**RECORDS FOR THE EXERCISE**

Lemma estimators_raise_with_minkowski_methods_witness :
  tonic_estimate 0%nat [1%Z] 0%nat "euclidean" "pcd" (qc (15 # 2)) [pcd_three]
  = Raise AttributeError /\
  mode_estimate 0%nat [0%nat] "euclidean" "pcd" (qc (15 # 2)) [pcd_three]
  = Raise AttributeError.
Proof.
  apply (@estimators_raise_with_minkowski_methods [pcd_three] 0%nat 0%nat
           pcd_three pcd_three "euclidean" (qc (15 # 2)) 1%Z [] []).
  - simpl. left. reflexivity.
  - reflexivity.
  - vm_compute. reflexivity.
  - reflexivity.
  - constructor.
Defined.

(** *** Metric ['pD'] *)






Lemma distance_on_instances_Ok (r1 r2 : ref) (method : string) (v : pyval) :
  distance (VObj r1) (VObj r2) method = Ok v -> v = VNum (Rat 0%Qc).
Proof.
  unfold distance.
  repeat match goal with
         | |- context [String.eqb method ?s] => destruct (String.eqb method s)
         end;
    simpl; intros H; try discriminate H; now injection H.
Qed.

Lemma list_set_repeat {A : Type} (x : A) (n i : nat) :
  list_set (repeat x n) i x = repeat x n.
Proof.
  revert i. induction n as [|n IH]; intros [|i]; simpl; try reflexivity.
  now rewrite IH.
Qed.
--
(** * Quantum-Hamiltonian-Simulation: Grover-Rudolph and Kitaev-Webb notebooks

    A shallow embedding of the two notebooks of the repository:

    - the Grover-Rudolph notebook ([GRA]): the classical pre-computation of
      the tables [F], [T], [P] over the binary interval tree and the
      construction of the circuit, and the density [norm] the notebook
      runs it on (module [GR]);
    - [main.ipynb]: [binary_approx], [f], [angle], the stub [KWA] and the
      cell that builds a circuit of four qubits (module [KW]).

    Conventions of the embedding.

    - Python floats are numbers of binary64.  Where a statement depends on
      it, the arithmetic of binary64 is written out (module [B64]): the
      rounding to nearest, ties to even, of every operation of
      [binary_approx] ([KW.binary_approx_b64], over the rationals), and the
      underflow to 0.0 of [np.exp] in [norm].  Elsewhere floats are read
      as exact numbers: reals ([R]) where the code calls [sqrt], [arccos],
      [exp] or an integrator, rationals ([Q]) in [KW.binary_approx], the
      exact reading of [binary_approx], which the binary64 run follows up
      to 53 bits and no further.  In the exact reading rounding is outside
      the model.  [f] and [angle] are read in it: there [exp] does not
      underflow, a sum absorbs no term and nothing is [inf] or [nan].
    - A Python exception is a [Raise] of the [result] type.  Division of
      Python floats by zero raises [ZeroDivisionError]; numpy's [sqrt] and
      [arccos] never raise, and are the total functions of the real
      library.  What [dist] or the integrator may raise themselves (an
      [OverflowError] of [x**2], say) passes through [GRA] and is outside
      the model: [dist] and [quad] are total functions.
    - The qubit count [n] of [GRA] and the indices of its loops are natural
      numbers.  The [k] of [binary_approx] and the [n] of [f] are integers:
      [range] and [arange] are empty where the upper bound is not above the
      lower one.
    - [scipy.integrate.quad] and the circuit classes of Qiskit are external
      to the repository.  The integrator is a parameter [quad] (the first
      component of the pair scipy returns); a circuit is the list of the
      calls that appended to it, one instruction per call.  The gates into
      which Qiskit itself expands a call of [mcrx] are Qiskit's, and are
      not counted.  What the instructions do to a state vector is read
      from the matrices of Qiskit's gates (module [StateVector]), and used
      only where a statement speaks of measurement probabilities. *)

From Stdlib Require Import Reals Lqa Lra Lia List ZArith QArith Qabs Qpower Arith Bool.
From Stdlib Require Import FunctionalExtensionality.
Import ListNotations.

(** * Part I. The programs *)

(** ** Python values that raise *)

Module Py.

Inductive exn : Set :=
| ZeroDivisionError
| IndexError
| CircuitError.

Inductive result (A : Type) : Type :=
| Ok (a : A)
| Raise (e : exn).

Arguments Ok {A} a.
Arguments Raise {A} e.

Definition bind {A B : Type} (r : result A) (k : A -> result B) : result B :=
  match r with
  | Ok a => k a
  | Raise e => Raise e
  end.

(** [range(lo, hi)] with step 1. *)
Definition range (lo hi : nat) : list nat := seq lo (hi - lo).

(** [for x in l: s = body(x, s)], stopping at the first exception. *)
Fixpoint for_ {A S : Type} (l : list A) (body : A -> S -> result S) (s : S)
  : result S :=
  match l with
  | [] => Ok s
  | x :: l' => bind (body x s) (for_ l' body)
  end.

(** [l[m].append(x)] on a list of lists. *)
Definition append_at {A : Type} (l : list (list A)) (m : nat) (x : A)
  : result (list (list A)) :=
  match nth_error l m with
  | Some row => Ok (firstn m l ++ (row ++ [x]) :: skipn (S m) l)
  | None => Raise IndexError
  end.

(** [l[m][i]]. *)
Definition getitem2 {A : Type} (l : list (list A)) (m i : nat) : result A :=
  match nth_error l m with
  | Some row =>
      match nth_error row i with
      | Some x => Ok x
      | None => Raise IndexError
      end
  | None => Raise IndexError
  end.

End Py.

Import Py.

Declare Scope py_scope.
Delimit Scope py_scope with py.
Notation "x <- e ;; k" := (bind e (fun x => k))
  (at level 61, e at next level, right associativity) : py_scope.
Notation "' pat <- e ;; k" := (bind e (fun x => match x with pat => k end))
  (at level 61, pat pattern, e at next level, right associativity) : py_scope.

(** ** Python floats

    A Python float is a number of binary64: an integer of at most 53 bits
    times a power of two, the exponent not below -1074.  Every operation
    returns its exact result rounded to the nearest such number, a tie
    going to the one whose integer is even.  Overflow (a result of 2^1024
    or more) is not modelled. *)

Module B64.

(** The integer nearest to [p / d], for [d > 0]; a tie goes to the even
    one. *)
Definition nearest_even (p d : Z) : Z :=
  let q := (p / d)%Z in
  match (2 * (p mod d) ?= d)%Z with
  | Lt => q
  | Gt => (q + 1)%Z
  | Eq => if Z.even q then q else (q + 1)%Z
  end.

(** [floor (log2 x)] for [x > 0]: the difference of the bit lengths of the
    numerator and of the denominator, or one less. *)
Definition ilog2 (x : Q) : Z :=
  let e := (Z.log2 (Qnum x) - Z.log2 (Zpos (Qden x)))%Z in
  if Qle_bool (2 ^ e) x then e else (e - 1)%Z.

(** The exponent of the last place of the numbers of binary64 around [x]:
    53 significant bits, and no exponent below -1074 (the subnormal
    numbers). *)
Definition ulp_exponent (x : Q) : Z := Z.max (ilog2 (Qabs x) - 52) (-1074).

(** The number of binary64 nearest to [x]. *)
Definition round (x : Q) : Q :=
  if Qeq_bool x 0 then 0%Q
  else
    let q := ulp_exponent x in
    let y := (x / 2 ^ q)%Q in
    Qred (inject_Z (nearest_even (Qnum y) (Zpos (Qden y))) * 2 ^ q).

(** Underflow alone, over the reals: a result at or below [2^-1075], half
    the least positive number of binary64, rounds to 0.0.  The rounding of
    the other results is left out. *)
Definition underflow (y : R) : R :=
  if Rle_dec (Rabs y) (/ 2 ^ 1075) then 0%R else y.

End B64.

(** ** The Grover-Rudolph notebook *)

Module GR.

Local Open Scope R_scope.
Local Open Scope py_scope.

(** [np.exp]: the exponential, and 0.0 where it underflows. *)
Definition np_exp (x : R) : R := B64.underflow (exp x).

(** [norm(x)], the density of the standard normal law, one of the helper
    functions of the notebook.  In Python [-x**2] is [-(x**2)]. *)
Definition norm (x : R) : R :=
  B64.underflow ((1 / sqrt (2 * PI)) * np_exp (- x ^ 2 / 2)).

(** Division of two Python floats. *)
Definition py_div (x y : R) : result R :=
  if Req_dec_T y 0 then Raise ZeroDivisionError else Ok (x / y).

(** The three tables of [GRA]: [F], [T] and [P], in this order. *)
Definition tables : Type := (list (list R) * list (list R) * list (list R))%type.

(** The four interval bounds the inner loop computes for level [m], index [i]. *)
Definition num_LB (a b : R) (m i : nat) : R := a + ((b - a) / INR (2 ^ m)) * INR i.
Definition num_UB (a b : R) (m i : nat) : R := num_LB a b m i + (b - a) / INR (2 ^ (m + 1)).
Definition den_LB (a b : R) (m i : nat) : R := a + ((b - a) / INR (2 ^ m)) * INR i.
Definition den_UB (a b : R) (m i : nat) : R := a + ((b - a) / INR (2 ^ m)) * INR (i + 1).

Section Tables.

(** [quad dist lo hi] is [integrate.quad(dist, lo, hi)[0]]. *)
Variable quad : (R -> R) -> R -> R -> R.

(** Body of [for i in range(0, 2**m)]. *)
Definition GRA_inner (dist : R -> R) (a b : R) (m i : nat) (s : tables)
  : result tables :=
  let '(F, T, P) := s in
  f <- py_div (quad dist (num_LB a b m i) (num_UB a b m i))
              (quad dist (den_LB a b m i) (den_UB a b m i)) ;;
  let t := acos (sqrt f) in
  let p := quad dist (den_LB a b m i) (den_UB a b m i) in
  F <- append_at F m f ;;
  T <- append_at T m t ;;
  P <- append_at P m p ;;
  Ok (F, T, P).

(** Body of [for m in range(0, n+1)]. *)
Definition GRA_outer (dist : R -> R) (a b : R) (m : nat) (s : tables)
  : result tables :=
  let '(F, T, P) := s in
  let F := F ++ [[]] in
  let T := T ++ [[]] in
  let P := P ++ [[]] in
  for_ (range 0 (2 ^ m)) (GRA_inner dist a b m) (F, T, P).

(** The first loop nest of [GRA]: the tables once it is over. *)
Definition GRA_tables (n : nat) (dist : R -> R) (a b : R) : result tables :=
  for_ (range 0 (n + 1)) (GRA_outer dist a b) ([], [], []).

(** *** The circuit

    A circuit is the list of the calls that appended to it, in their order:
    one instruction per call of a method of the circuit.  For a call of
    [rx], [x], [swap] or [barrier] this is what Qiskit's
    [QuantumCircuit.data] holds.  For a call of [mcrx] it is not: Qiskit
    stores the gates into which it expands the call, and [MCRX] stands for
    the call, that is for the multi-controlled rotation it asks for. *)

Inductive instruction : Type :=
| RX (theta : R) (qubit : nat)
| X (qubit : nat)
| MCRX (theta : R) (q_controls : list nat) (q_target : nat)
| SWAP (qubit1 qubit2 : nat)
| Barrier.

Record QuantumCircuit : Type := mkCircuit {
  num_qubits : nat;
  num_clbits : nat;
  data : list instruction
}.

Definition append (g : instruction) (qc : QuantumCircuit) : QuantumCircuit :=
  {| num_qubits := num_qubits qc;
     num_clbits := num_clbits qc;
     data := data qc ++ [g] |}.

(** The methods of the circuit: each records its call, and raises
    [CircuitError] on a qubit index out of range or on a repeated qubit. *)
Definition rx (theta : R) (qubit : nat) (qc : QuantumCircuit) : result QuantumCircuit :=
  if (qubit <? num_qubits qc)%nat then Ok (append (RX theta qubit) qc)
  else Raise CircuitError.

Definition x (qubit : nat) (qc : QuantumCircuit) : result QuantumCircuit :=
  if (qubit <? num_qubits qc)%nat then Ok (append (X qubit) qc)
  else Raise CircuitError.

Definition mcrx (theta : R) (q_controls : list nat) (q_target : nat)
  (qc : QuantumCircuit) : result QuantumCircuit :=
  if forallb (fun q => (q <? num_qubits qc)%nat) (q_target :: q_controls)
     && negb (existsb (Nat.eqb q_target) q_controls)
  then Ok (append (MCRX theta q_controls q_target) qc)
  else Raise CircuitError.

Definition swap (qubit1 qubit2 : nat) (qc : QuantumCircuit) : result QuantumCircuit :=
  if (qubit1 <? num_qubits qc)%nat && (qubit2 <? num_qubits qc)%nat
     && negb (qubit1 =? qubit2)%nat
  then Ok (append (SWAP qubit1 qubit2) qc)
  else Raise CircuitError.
==
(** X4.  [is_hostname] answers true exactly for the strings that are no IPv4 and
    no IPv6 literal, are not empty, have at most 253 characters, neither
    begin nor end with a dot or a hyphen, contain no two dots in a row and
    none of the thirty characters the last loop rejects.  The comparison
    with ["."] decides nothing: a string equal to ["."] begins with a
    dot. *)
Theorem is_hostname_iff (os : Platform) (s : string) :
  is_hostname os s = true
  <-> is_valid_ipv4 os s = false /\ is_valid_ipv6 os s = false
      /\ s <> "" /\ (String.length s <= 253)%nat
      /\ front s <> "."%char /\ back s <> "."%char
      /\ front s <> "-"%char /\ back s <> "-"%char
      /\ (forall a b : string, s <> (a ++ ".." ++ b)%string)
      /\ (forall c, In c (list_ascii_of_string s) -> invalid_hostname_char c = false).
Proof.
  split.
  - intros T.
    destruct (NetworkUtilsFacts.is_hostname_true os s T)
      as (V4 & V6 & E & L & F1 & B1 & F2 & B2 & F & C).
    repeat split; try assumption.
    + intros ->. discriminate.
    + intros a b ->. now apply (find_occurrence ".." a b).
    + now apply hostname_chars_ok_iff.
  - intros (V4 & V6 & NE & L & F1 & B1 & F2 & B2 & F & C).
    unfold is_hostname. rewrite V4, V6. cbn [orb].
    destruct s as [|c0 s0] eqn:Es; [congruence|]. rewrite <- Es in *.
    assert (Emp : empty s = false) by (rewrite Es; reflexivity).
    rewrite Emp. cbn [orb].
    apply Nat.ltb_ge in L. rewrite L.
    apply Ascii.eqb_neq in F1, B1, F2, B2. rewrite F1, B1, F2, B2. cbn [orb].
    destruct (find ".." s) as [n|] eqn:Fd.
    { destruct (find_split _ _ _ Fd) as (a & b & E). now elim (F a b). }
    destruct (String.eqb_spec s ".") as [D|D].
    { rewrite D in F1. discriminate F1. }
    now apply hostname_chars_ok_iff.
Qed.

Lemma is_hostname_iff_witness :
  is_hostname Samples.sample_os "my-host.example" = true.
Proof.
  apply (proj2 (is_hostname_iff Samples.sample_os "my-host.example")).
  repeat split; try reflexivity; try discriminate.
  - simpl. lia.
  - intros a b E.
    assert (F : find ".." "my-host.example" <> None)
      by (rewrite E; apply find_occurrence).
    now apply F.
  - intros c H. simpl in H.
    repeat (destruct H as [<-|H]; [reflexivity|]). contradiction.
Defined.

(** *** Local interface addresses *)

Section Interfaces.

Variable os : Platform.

**THE PROBLEM**
Print the lines above from the one with "- the Grover-Rudolph" through the one with "underflow to 0.0", both included, exactly as written and nothing more.

**EXERCISE OUTPUT**
    - the Grover-Rudolph notebook ([GRA]): the classical pre-computation of
      the tables [F], [T], [P] over the binary interval tree and the
      construction of the circuit, and the density [norm] the notebook
      runs it on (module [GR]);
    - [main.ipynb]: [binary_approx], [f], [angle], the stub [KWA] and the
      cell that builds a circuit of four qubits (module [KW]).

    Conventions of the embedding.

    - Python floats are numbers of binary64.  Where a statement depends on
      it, the arithmetic of binary64 is written out (module [B64]): the
      rounding to nearest, ties to even, of every operation of
      [binary_approx] ([KW.binary_approx_b64], over the rationals), and the
      underflow to 0.0 of [np.exp] in [norm].  Elsewhere floats are read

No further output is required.